Why I'm hesitating to switch to D
Nick Sabalausky
a at a.a
Tue Jun 28 14:39:54 PDT 2011
"James Fisher" <jameshfisher at gmail.com> wrote in message
news:mailman.1259.1309290936.14074.digitalmars-d at puremagic.com...
>
> *# Package management*
>
> This one's *really* important. The front page of
> digitalmars.org/d/describes it as having "... the programmer
> productivity of modern languages
> like Ruby and Python". The language, maybe, but this statement is
> absolutely not true while there is no associated package manager.
>
Yea, that's why we're working on it. There's been a few rather big
discussions on it very recently and a number of people have been working on
actual code.
> I've followed the "two standard libraries" debacle with some confusion
> (I'm
> still not clear what's being done about it).
For D2, the std lib is Phobos. Period. For D1, the de-facto standard is
Tango (which was created because, at the time, Phobos wasn't very good and
didn't have much manpower). This hasn't been an issue in ages.
> The closest thing to a central repository seems to be
> http://www.dsource.org/. But this is all wrong. People don't want to use
> a
> language-specific site to host their project under SVN. They want to use
> GitHub/Bitbucket/Google code/etc. Dsource.org should just maintain a list
> of packages for an installer -- say, like http://search.npmjs.org/.

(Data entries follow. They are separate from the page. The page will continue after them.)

(** * Translator.py: a shallow embedding and its verified properties

    The development follows [src/Translator.py] class by class.  Python
    values are modelled by the type [val], raised exceptions by [exn], and
    every method that may raise returns a [result].  A translator object is
    a term of the inductive type [Translator]; [encode] and [decode]
    dispatch on it the way the method calls do. *)

From Stdlib Require Import String Ascii ZArith List Bool Lia.
From Stdlib Require DecimalString.
Import ListNotations.
Set Warnings "-register-all".
Local Open Scope Z_scope.

(** ** Python strings *)

(** A character is its Unicode code point, so [ord] and [chr] are the
    identity on valid code points; a [str] is the sequence of its
    characters. *)
Definition char := Z.
Definition str := list char.

(** String literals of the source, written as Rocq strings. *)
Definition lit (s : string) : str :=
  map (fun a => Z.of_nat (nat_of_ascii a)) (list_ascii_of_string s).

Definition newline : char := 10.
Definition minus_sign : char := 45.
Definition zero_char : char := 48.

(** ** Values and exceptions *)

(** [VGen l e] is a generator object: consuming it yields the items of [l]
    in order and then either stops ([e = None]) or raises ([e = Some x]).
    Every [raise] of the source, and every exception of a builtin the
    source calls, is a constructor of [exn]. *)
Inductive val : Type :=
| VInt (n : Z)
| VStr (s : str)
| VList (l : list val)
| VGen (l : list val) (e : option exn)
with exn : Type :=
| ValueError_expected_char (got : val)   (* "Expected char not str! Got ..." *)
| ValueError_number_range (number : Z)   (* "number must be between 0 and 255, got ..." *)
| ValueError_base (base : Z)             (* "base musst be >= 2, got ..." *)
| ValueError_digits_len (len : Z)        (* "len(digits) musst be >= base, got ..." *)
| ValueError_substring_not_found         (* str.index: "substring not found" *)
| ValueError_no_message                  (* "No message found!" *)
| ValueError_bad_start (found : str)     (* "Message doesn't start with ..." *)
| ValueError_bad_end (found : str)       (* "Message doesn't end with ..." *)
| ValueError_empty_separator             (* str.split: "empty separator" *)
| ValueError_chr_range                   (* chr: "chr() arg not in range(0x110000)" *)
| IndexError_string_index                (* "string index out of range" *)
| KeyError (key : val)
| RuntimeError_no_translators            (* "Can't build TranslatorChain without translators!" *)
| TypeError
| AttributeError
| re_error                               (* re.compile: "nothing to repeat", "multiple repeat" *)
| ZeroDivisionError
| OutsideModel.                          (* behaviour of a builtin this model does not cover *)

Inductive result (A : Type) : Type :=
| Ok (a : A)
| Err (e : exn).
Arguments Ok {A} a.
Arguments Err {A} e.

Definition bind {A B} (r : result A) (k : A -> result B) : result B :=
  match r with
  | Ok a => k a
  | Err e => Err e
  end.

Notation "x <- r ;; k" := (bind r (fun x => k))
  (at level 61, r at next level, right associativity).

DSource predates the widespread popularity of GitHub/Bitbucket/Google
code/etc. I think it actually predates Google Code, period. Also, I'd
caution against blanket stantements about "what people want." I, for one,
like DSource. There are some things about it I like *better* than the
others. And I'm happy using DSource for a number of things.
> That D
> projects are hosted on a D-exclusive site tells me that D has a closed
> community.
>
What this tells me is that you enjoy making assumptions and jumping to
conclusions. ;)
> *# Community fragmentation*
>
> Where is the D community? I see:
>
> http://www.digitalmars.com/d/ -- seems to be official
> http://www.d-programming-language.org/ -- also seems to be official!
>
You caught us right in the middle of the transition from
http://www.digitalmars.com/d/ to http://www.d-programming-language.org/
That's why it seems confusing.
>
> http://www.dprogramming.com/
I don't see what's so wrong with that. It never claims to be anything
official. I'm sure other languages have user-created sites, too. Big deal.
> http://www.dsource.org/
> etc.
>
That's for project hosting. Not the same.
> *# It's unsearchable!*
>
> This one is really trivial. There's an important reason that other
> languages have squiffy names: searchability. Googling for "d <query>" is
> useless, and "d language <query>" is still awful. Other languages that
> suffer from the same affliction have the convention of appending "lang" as
> a
> suffix -- "golang", for example -- and this works well. It seems that
> "dlang" has not caught on. I see there's a site at http://dlang.org/
> (yes,
> yet another one!). Whois says it's owned by http://oscarbrynolf.com/.
> The
> (seemingly recent?) move to GitHub and new website would have been a
> chance
> to get this right. Prepending "d programming language" to every search I
> make is still absolutely horrible.
>
"d programming" works fine for me. And you're right, it is only a trivial
matter.
>
> *# No marketing or brand awareness*
>
> OK, I can live with this. But make no mistake: it *does* seriously cut
> down
> on the people migrating to it. Take a look at the "free images" offered
> at
> http://digitalmars.com/d/dlinks.html -- this is a marketers nightmare!
> That
> list *literally* makes me shudder. I'm not saying that D requires another
> generic Web 2.0 HTML5 look with gradients and rounded corners that one
> sees
> on the latest fashionable projects. I *am* saying that it needs something
> consistent and clean, and currently it, seemingly willfully, has neither.
>
We've been doing a lot of marketing and promoting. As for the images, that
seems to be an incredibly petty "issue".
>
> The point I want to get across here is: the problem with the D programming
> language *is not that there are problems with the D programming language.*
> The language and compiler (from what I know) have been world-class for
> some
> time. I've seen a few conversations where people using D get quite
> indignant that people are interested in Go, Rust, etc. D is not getting
> new
> users because it doesn't look like it *wants* new users: it dresses
> sloppily, it doesn't make itself findable easily, and it doesn't have
> infrastructure for new users to share and benefit from sharing.
>
The main problem with D is that there's too many people with their lists
about what's wrong with D, and not enough willing to actually jump in and
help out. I'm sorry if I come across a bit harsh, but we seriously get
another one of these "What's wrong with D" lists every few weeks (and each
one seems more out-of-date than the last) and hardly any of the people
writing them have ever actually made any real contributions besides just
complaints. If you're going to help out, then fantastic, and welcome aboard!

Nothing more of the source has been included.